Eden M. Kennedy has acted impulsively in ways she now regrets.

At one of the bookstores I used to work for I helped to sell more than 500 copies of Cormac McCarthy's Blood Meridian by writing on a little review card in big block letters, DROP EVERYTHING AND READ THIS BOOK RIGHT NOW. Suttree was a harder sell. The only line I remember from that particular shelf review card is, Life can be cruel and McCarthy's novels crueler, but redemption comes through self-knowledge. Basically the novel is about a man who lives under a bridge. There's also a good scene with some pumpkin fucking in it. The day I looked over at the fiction shelf and saw Cormac McCarthy himself wearing little half glasses and squinting at what I'd written about his work was the day I vowed to relentlessly pursue a career in astrophysics. Or at least a career in writing limericks about astrophysics and reading Suttree over and over again.

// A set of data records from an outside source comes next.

(* ===== verification/QuicklistLinks.v ===== *)
(** * The links of a quicklist

    The heap of a quicklist as a chain: the addresses of its nodes in order
    with their contents, and the loose nodes that are allocated and not in the
    list.  The lemmas say what an update, the insertion and the removal of a
    node do to the chain. *)
From stdpp Require Import base list gmap.
From S2P Require Import Prelude Quicklist.

Module QuicklistLinks.
Import Quicklist.

Abbreviation cell := (addr * quicklistNode)%type.

Definition first_of (xs : list cell) (nn : option addr) : option addr := match xs with [] => nn | (a, _) :: _ => Some a end.
Definition last_of (pp : option addr) (xs : list cell) : option addr := foldl (fun _ x => Some x.1) pp xs.

(** A node with its links. *)
Definition relink (p s : option addr) (n : quicklistNode) : quicklistNode := set_prev p (set_next s n).

Fixpoint seg (h : gmap addr quicklistNode) (pp : option addr) (xs : list cell) (nn : option addr) : Prop :=
  match xs with
  | [] => True
  | (a, n) :: xs => h !! a = Some (relink pp (first_of xs nn) n) /\ seg h (Some a) xs nn
  end.

Lemma chain_first_app xs ys nn : first_of (xs ++ ys) nn = first_of xs (first_of ys nn).
Proof. by destruct xs as [|[]]. Qed.
Lemma chain_last_app xs ys pp : last_of pp (xs ++ ys) = last_of (last_of pp xs) ys.
Proof. apply foldl_app. Qed.

Lemma seg_app h pp xs ys nn : seg h pp (xs ++ ys) nn <-> seg h pp xs (first_of ys nn) /\ seg h (last_of pp xs) ys nn.
Proof. revert pp. induction xs as [|[a n] xs IH]; intros pp; cbn; [tauto|]. rewrite chain_first_app, IH. tauto. Qed.

Lemma seg_ext h h' pp xs nn : (forall a, a ∈ xs.*1 -> h' !! a = h !! a) -> seg h pp xs nn -> seg h' pp xs nn.
Proof.
  revert pp. induction xs as [|[a n] xs IH]; intros pp Hx; cbn; [done|]. intros [H1 H2]. split.
  - rewrite Hx; [done|]. cbn. constructor.
  - apply IH; [|done]. intros b Hb. apply Hx. cbn. by constructor.
Qed.

Lemma seg_insert h a n pp xs nn : a ∉ xs.*1 -> seg h pp xs nn -> seg (<[a := n]> h) pp xs nn.
Proof. intros Ha. apply seg_ext. intros b Hb. rewrite lookup_insert_ne; [done|]. by intros ->. Qed.

(** The chain [xs] of a list and the loose nodes [ex]. *)
Record linked (q : quicklist) (xs ex : list cell) : Prop := {
  l_seg : seg (heap q) None xs None;
  l_ex : forall a n, (a, n) ∈ ex -> heap q !! a = Some n;
  l_nodup : NoDup (xs.*1 ++ ex.*1);
  l_dom : forall a, is_Some (heap q !! a) -> a ∈ xs.*1 ++ ex.*1;
  l_head : head q = first_of xs None;
  l_tail : tail q = last_of None xs;
  l_len : len q = zlen xs }.

(** The neighbours of the node [i]. *)
Definition before (xs : list cell) (i : nat) : option addr := last_of None (take i xs).
Definition behind (xs : list cell) (i : nat) : option addr := first_of (drop (S i) xs) None.

Lemma take_drop_cell (xs : list cell) i x : xs !! i = Some x -> xs = take i xs ++ x :: drop (S i) xs.
Proof. intros H. by rewrite take_drop_middle. Qed.

Lemma linked_lookup q xs ex i a n : linked q xs ex -> xs !! i = Some (a, n) -> node a q = Some (relink (before xs i) (behind xs i) n).
Proof.
  intros [S _ _ _ _ _ _] Hi. rewrite (take_drop_cell xs i _ Hi), seg_app in S. destruct S as [_ S]. cbn in S. by destruct S as [S _].
Qed.

Lemma before_eq (xs : list cell) i : (i <= length xs)%nat -> before xs i = match i with O => None | S j => fst <$> xs !! j end.
Proof.
  intros Hi. unfold before. destruct i as [|j]; [done|]. destruct (lookup_lt_is_Some_2 xs j Hi) as [[a n] Hj].
  by rewrite (take_S_r xs j _ Hj), chain_last_app, Hj.
Qed.

Lemma behind_eq (xs : list cell) i : behind xs i = fst <$> xs !! (S i).
Proof.
  unfold behind. destruct (xs !! S i) as [[a n]|] eqn:E; [by rewrite (drop_S xs _ _ E)|].
  apply lookup_ge_None in E. by rewrite drop_ge.
Qed.

Lemma cell_inj q xs ex i j a n n' : linked q xs ex -> xs !! i = Some (a, n) -> xs !! j = Some (a, n') -> i = j.
Proof.
  intros [_ _ Hn _ _ _ _] Hi Hj. apply NoDup_app in Hn as (Hn & _). eapply (NoDup_lookup xs.*1); [done| |]; rewrite list_lookup_fmap.
  - by rewrite Hi.
  - by rewrite Hj.
Qed.

Lemma insert_addrs (xs : list cell) i a n n' : xs !! i = Some (a, n) -> (<[i := (a, n')]> xs).*1 = xs.*1.
Proof.
  intros Hi. rewrite list_fmap_insert. apply list_insert_id. by rewrite list_lookup_fmap, Hi.
Qed.

Lemma first_of_insert (xs : list cell) i a n n' nn : xs !! i = Some (a, n) -> first_of (<[i := (a, n')]> xs) nn = first_of xs nn.
Proof. destruct xs as [|[b m] xs], i; try done. cbn. by intros [= -> ->]. Qed.

Lemma last_of_fmap pp (xs ys : list cell) : xs.*1 = ys.*1 -> last_of pp xs = last_of pp ys.
Proof.
  revert pp ys. induction xs as [|x xs IH]; intros pp [|y ys] H; try done. cbn in H. injection H as H1 H2.
  unfold last_of in *. cbn [foldl]. rewrite H1. by apply IH.
Qed.

Lemma first_of_fmap (xs ys : list cell) nn : xs.*1 = ys.*1 -> first_of xs nn = first_of ys nn.
Proof. destruct xs as [|[] ?], ys as [|[] ?]; try done. cbn. by intros [= -> _]. Qed.

(** The fields that are not links. *)
Definition same_params (q q' : quicklist) : Prop := fill q' = fill q /\ compress q' = compress q /\ qcount q' = qcount q.

Lemma linked_put q xs ex i a n n' k : linked q xs ex -> xs !! i = Some (a, n) ->
  linked (set_calls k (put a (relink (before xs i) (behind xs i) n') q)) (<[i := (a, n')]> xs) ex.
Proof.
  intros [S E N D H1 H2 H3] Hi. pose proof (insert_addrs xs i a n n' Hi) as Ha. split; cbn; rewrite ?Ha; auto.
  - assert (xs.*1 = (take i xs).*1 ++ a :: (drop (Datatypes.S i) xs).*1) as Hxs
      by (rewrite (take_drop_cell xs i _ Hi) at 1; by rewrite fmap_app).
    rewrite Hxs in N. rewrite <- !app_assoc in N. cbn in N. apply NoDup_app in N as (_ & N1 & N2). apply NoDup_cons in N2 as [N3 _].
    rewrite (take_drop_cell xs i _ Hi), seg_app in S. destruct S as [S1 S2]. cbn in S2. destruct S2 as [S2 S3].
    rewrite insert_take_drop by (by eapply lookup_lt_Some). rewrite seg_app. cbn. split_and!.
    + apply seg_insert; [|done]. intros Hx. apply (N1 a Hx). constructor.
    + by rewrite lookup_insert_eq.
    + apply seg_insert; [|done]. intros Hx. apply N3. apply elem_of_app. by left.
  - intros b m Hb. rewrite lookup_insert_ne; [auto|]. intros <-. apply NoDup_app in N as (_ & N & _). apply (N a).
    + apply list_elem_of_fmap. exists (a, n). split; [done|]. by eapply list_elem_of_lookup_2.
    + apply list_elem_of_fmap. by exists (a, m).
  - intros b Hb. destruct (decide (a = b)) as [<-|Hne].
    + apply elem_of_app. left. apply list_elem_of_fmap. exists (a, n). split; [done|]. by eapply list_elem_of_lookup_2.
    + rewrite lookup_insert_ne in Hb by done. auto.
  - by rewrite (first_of_insert xs i a n n').
  - rewrite (last_of_fmap _ (<[i := (a, n')]> xs) xs); [done|]. done.
  - unfold zlen in *. by rewrite length_insert.
Qed.

(** A function on nodes that does not change the links. *)
Definition keeps_links (f : quicklistNode -> quicklistNode) : Prop := forall p s n, f (relink p s n) = relink p s (f n).

Lemma linked_upd q xs ex i a n f : linked q xs ex -> xs !! i = Some (a, n) -> keeps_links f ->
  exists q', upd a f q = Some q' /\ linked q' (<[i := (a, f n)]> xs) ex /\ same_params q q' /\ calls q' = calls q.
Proof.
  intros L Hi Hf. unfold upd. rewrite (linked_lookup _ _ _ _ _ _ L Hi). bnd. eexists. split; [done|]. rewrite Hf. split; [|done].
  exact (linked_put q xs ex i a n (f n) (calls q) L Hi).
Qed.

(** A new node. *)
Lemma linked_alloc q xs ex n : linked q xs ex -> (alloc n q).1 ∉ xs.*1 ++ ex.*1 /\ linked (alloc n q).2 xs (((alloc n q).1, n) :: ex).
Proof.
  intros [S E N D H1 H2 H3]. unfold alloc. cbn. set (a := fresh (dom (heap q))).
  assert (heap q !! a = None) as Ha by (apply not_elem_of_dom, is_fresh).
  assert (a ∉ xs.*1 ++ ex.*1) as Hn.
  { rewrite elem_of_app. intros [Hx|Hx].
    - clear -S Ha Hx. assert (forall pp, seg (heap q) pp xs None -> False) as Hs; [|by apply (Hs None)]. clear S.
      induction xs as [|[b m] xs IH]; intros pp S; [by apply elem_of_nil in Hx|]. cbn in *. destruct S as [S1 S2].
      apply elem_of_cons in Hx as [->|Hx]; [congruence|]. by apply (IH Hx (Some b)).
    - apply list_elem_of_fmap in Hx as ([b m] & Hab & Hm). cbn in Hab. rewrite Hab, (E _ _ Hm) in Ha. done. }
  split; [done|]. split; cbn; auto.
  - apply seg_insert; [|done]. intros Hx. apply Hn, elem_of_app. by left.
  - intros b m [Hb|Hb]%elem_of_cons; [injection Hb as -> ->; by rewrite lookup_insert_eq|].
    rewrite lookup_insert_ne; [auto|]. intros <-. apply Hn, elem_of_app. right. apply list_elem_of_fmap. by exists (a, m).
  - by rewrite <- Permutation_middle, NoDup_cons.
  - intros b Hb. rewrite <- Permutation_middle. destruct (decide (a = b)) as [<-|Hne]; [constructor|]. rewrite lookup_insert_ne in Hb by done.
    constructor. auto.
Qed.

(** ** Insertion of a loose node *)

Lemma last_cases (pre : list cell) : pre = [] \/ exists pre' p np, pre = pre' ++ [(p, np)].
Proof. destruct pre as [|x pre _] using rev_ind; [by left|]. right. destruct x as [p np]. eauto. Qed.

Lemma addrs_middle (pre post ex : list cell) x : (pre ++ x :: post).*1 ++ ex.*1 ≡ₚ x.1 :: (pre ++ post).*1 ++ ex.*1.
Proof. rewrite !fmap_app, fmap_cons, <- !app_assoc. cbn. by rewrite <- Permutation_middle. Qed.

Lemma addrs_loose (pre post ex : list cell) x : (pre ++ x :: post).*1 ++ ex.*1 ≡ₚ (pre ++ post).*1 ++ (x :: ex).*1.
Proof. rewrite addrs_middle. cbn. by rewrite <- Permutation_middle. Qed.

(** The heap after a node was put between [pre] and [post]: the new node has
    its links, and so have its neighbours. *)
Definition placed (h h' : gmap addr quicklistNode) (pre post : list cell) (new : addr) (n : quicklistNode) : Prop :=
  h' !! new = Some (relink (last_of None pre) (first_of post None) n) /\
  (forall a m, last pre = Some (a, m) -> h' !! a = set_next (Some new) <$> h !! a) /\
  (forall a m, first_of post None = Some a -> (a, m) ∈ post -> h' !! a = set_prev (Some new) <$> h !! a) /\
  (forall a, a <> new -> last_of None pre <> Some a -> first_of post None <> Some a -> h' !! a = h !! a).
(** ** Listpacks of nodes *)

Lemma is_plain_false n l : stored junk n l -> QL_NODE_IS_PLAIN n = false -> container n = QUICKLIST_NODE_CONTAINER_PACKED.
Proof. intros (b & _ & [(Hc & _)|(Hc & _)] & _) Hp; [done|]. unfold QL_NODE_IS_PLAIN in Hp. by rewrite Hc in Hp. Qed.

Lemma packed_raw n l : stored junk n l -> encoding n = QUICKLIST_NODE_ENCODING_RAW -> container n = QUICKLIST_NODE_CONTAINER_PACKED ->
  exists lp, entry n = Bytes lp /\ packs lp l /\ sz n = lp_size l /\ l <> [].
Proof. intros Hs He Hc. destruct (raw_stored _ n l Hs He) as (b & Hb & [(_ & H1 & H2 & H3)|(Hc' & _)] & _); [by exists b|]. by rewrite Hc in Hc'. Qed.

Lemma plain_raw n l : stored junk n l -> encoding n = QUICKLIST_NODE_ENCODING_RAW -> QL_NODE_IS_PLAIN n = true ->
  exists b, entry n = Bytes b /\ l = [b] /\ sz n = zlen b.
Proof.
  intros Hs He Hc. unfold QL_NODE_IS_PLAIN in Hc. apply Z.eqb_eq in Hc.
  destruct (raw_stored _ n l Hs He) as (b & Hb & [(Hc' & _)|(_ & H1 & H2 & _)] & _); [by rewrite Hc in Hc'|by exists b].
Qed.

(** A node that is not compressed and holds a listpack. *)
Definition with_lp (lp : list Z) (l : list (list Z)) (n : quicklistNode) : quicklistNode := set_entry (Bytes lp) (lp_size l) QUICKLIST_NODE_ENCODING_RAW n.

Lemma with_lp_stored lp l n : packs lp l -> l <> [] -> container n = QUICKLIST_NODE_CONTAINER_PACKED -> stored junk (with_lp lp l n) l.
Proof.
  intros Hp Hl Hc. pose proof (packs_size _ _ Hp) as [H1 _]. pose proof (size_bounds l (packs_elem _ _ Hp)) as [H2 _]. pose proof (zlen_nonneg l).
  exists lp. split_and!; [by left|by left|cbn; lia|cbn; lia].
Qed.

Lemma store_ok `{Stable Q} q pre a n post lpre lpost ex lp l : focusQ Q q pre a n post lpre lpost ex -> packs lp l -> encoding n = QUICKLIST_NODE_ENCODING_RAW ->
  exists q', store_lp a (Some lp) q = Some q' /\ focusQ Q q' pre a (with_lp lp l n) post lpre lpost ex /\ same_params q q'.
Proof.
  intros F Hp He. unfold store_lp. bnd. rewrite (bytes_law _ _ Hp). bnd.
  destruct (upd_focus q pre a n post lpre lpost ex (fun n => set_entry (Bytes lp) (lp_size l) (encoding n) n) F) as (q' & H1 & H2 & H3); [done|done|by left|].
  exists q'. split_and!; [done| |done]. unfold with_lp. by rewrite <- He.
Qed.

Lemma on_lp_ok `{Stable Q} q pre a n post lpre lpost ex f l l' : focusQ Q q pre a n post lpre lpost ex -> stored junk n l -> encoding n = QUICKLIST_NODE_ENCODING_RAW ->
  container n = QUICKLIST_NODE_CONTAINER_PACKED -> (forall lp, packs lp l -> exists lp', f lp = Some (Some lp') /\ packs lp' l') ->
  exists q' lp', on_lp a f q = Some q' /\ focusQ Q q' pre a (with_lp lp' l' n) post lpre lpost ex /\ packs lp' l' /\ same_params q q'.
Proof.
  intros F Hs He Hc Hf. destruct (packed_raw n l Hs He Hc) as (lp & H1 & H2 & _ & _). destruct (Hf lp H2) as (lp' & H3 & H4).
  destruct (store_ok q pre a n post lpre lpost ex lp' l' F H4 He) as (q' & H5 & H6 & H7). exists q', lp'. split_and!; try done.
  unfold on_lp. rewrite (focus_node _ _ _ _ _ _ _ _ F). bnd. unfold raw. cbn [entry relink set_prev set_next]. rewrite H1. bnd. rewrite H3. bnd. done.
Qed.

Lemma set_count_good a n l : stored junk n l -> zlen l <= 32768 -> good (a, set_count (zlen l) n) l.
Proof.
  intros Hs Hl. split_and!; [|cbn; apply wrap_small; pose proof (zlen_nonneg l); lia|done].
  destruct Hs as (b & Hb & Hsh & Hz). exists b. by split_and!; try apply Hz.
Qed.

Lemma count_ok `{Stable Q} q pre a n post lpre lpost ex l (f : Z -> Z) : focusQ Q q pre a n post lpre lpost ex -> stored junk n l -> zlen l <= 32768 -> f (count n) = zlen l ->
  exists q', upd a (fun n => set_count (f (count n)) n) q = Some q' /\ focusQ Q q' pre a (set_count (zlen l) n) post lpre lpost ex /\
    good (a, set_count (zlen l) n) l /\ same_params q q'.
Proof.
  intros F Hs Hl Hf. destruct (upd_focus q pre a n post lpre lpost ex (fun n => set_count (f (count n)) n) F) as (q' & H1 & H2 & H3); [done|done|by left|].
  exists q'. rewrite Hf in H2. split_and!; try done; by apply set_count_good.
Qed.

Lemma focus_qcount q pre a n post lpre lpost ex c : focus q pre a n post lpre lpost ex -> focus (set_qcount c q) pre a n post lpre lpost ex.
Proof. intros [[]]. by split. Qed.
Lemma whole_qcount q xs ls ex c : whole q xs ls ex -> whole (set_qcount c q) xs ls ex.
Proof. intros [[]]. by split. Qed.

Lemma whole_alloc q xs ls ex n : whole q xs ls ex -> whole (alloc n q).2 xs ls (((alloc n q).1, n) :: ex).
Proof. intros [H1 H2 H3 H4 H5]. split; try done. by apply linked_alloc. Qed.
Lemma focus_alloc q pre a n post lpre lpost ex m : focus q pre a n post lpre lpost ex -> focus (alloc m q).2 pre a n post lpre lpost (((alloc m q).1, m) :: ex).
Proof. intros [H1 H2 H3 H4 H5 H6]. split; try done. by apply linked_alloc. Qed.

(** New nodes. *)
Lemma new_stored lp l : packs lp l -> l <> [] ->
  let n := with_lp lp l quicklistCreateNode in unlinked n /\ stored junk n l /\ count n = 0 /\ container n = QUICKLIST_NODE_CONTAINER_PACKED.
Proof. intros Hp Hl. split_and!; try done. by apply with_lp_stored. Qed.

Lemma weight_one s : elem s -> weight [s] < 2 ^ 32 -> lp_size [s] < 2 ^ 32.
Proof. intros Hs Hw. pose proof (size_bounds [s] ltac:(by constructor)). lia. Qed.

Lemma node_of_value_ok s : elem s -> weight [s] < 2 ^ 32 -> exists lp, packs lp [s] /\ node_of_value s = Some (with_lp lp [s] quicklistCreateNode).
Proof.
  intros Hs Hw. destruct new_law as (lp0 & H1 & H2). destruct (prepend_law lp0 [] s H2 Hs (weight_one s Hs Hw)) as (lp & H3 & H4).
  exists lp. split; [done|]. unfold node_of_value. rewrite H1. bnd. rewrite H3. bnd. rewrite (bytes_law _ _ H4). done.
Qed.

Lemma plain_stored s : elem s -> zlen s < 2 ^ 32 -> unlinked (__quicklistCreatePlainNode s) /\ stored junk (__quicklistCreatePlainNode s) [s] /\
  forall a, good (a, __quicklistCreatePlainNode s) [s].
Proof.
  intros Hs Hz. assert (stored junk (__quicklistCreatePlainNode s) [s]) as Hst.
  { exists s. split_and!; [by left|by right|apply zlen_nonneg|done]. }
  by split_and!.
Qed.

(** ** What fits in a node *)

Context (packed_threshold : Z).

Lemma meets_level size f : _quicklistNodeSizeMeetsOptimizationRequirement size f = true -> size <= 65536.
Proof.
  unfold _quicklistNodeSizeMeetsOptimizationRequirement. destruct (_ <=? f); [done|]. destruct (_ !! _) as [limit|] eqn:E; [|done].
  intros Hs. bool_hyps. apply list_elem_of_lookup_2 in E. unfold optimization_level in E. rewrite !elem_of_cons in E.
  destruct E as [->|[->|[->|[->|[->|E]]]]]; try lia. by apply elem_of_nil in E.
Qed.

(** A node that takes an element is a listpack with room for it. *)
Lemma allow_insert n l f s a : good (a, n) l -> elem s -> weight [s] < 2 ^ 32 -> _quicklistNodeAllowInsert packed_threshold (Some n) f (zlen s) = true ->
  container n = QUICKLIST_NODE_CONTAINER_PACKED /\ isLargeElement packed_threshold (zlen s) = false /\ zlen l + 1 <= 32768 /\ lp_size (s :: l) < 2 ^ 32.
Proof.
  intros (Hs & Hc & Hl) He Hw. unfold _quicklistNodeAllowInsert. destruct (_ || _) eqn:Ep; [done|]. apply orb_false_iff in Ep as [Ep El]. cbn in Hs, Hc.
  pose proof (is_plain_false n l Hs Ep) as Hcn. pose proof Hs as (b & _ & [(_ & Hp & Hz & _)|(Hx & _)] & Hsz); [|by rewrite Hcn in Hx].
  rewrite weight_cons in Hw. change (weight []) with 7 in Hw. pose proof (zlen_nonneg s). unfold SIZE_ESTIMATE_OVERHEAD.
  rewrite (wrap_small 64) by lia. intros Ha.
  assert (sz n + zlen s + 8 <= 65536) as Hle.
  { destruct (_quicklistNodeSizeMeetsOptimizationRequirement _ _) eqn:Em; [by apply meets_level in Em|]. unfold sizeMeetsSafetyLimit, SIZE_SAFETY_LIMIT in Ha.
    destruct (_ <=? 8192) eqn:E8; [bool_hyps; lia|done]. }
  pose proof (size_bounds l (packs_elem _ _ Hp)). pose proof (size_one s He). rewrite size_cons. split_and!; try done; lia.
Qed.

(** ** The two ends *)

Definition Rep (q : quicklist) (l : list (list Z)) : Prop := exists xs ls, whole q xs ls [] /\ concat ls = l /\ qcount q = zlen l.

Lemma whole_nil q ls ex : whole q [] ls ex -> ls = [].
Proof. intros [_ H _ _ _]. by apply Forall2_nil_inv_l in H. Qed.

Lemma whole_spot_head q xs ls ex : whole q xs ls ex -> spot false (head q) [] xs.
Proof. intros [[_ _ _ _ H _ _] _ _ _ _]. split; [done|]. rewrite H. by destruct xs as [|[]]. Qed.
Lemma whole_spot_tail q xs ls ex : whole q xs ls ex -> spot true (tail q) xs [].
Proof. intros [[_ _ _ _ _ H _] _ _ _ _]. split; [done|]. rewrite H. destruct (last_cases xs) as [->|(p & a & n & ->)]; [done|]. by rewrite chain_last_app. Qed.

I choose Suttree to take with me to a desert island only if I can bring an O.E.D. along too, because McCarthy uses words you haven't seen unless you have a graduate degree in spelling. If I'm not allowed the O.E.D., my runner-up novel is Lolita, but I'll still need a pocket dictionary because there's nothing like an ESL student to make you wish you'd paid more attention in that graduate spelling class. If still no dictionary is allowed, I'll take either Liar's Club (funny, profane, beer drinking) or The Last Good Kiss (funny, profane, beer drinking dogs).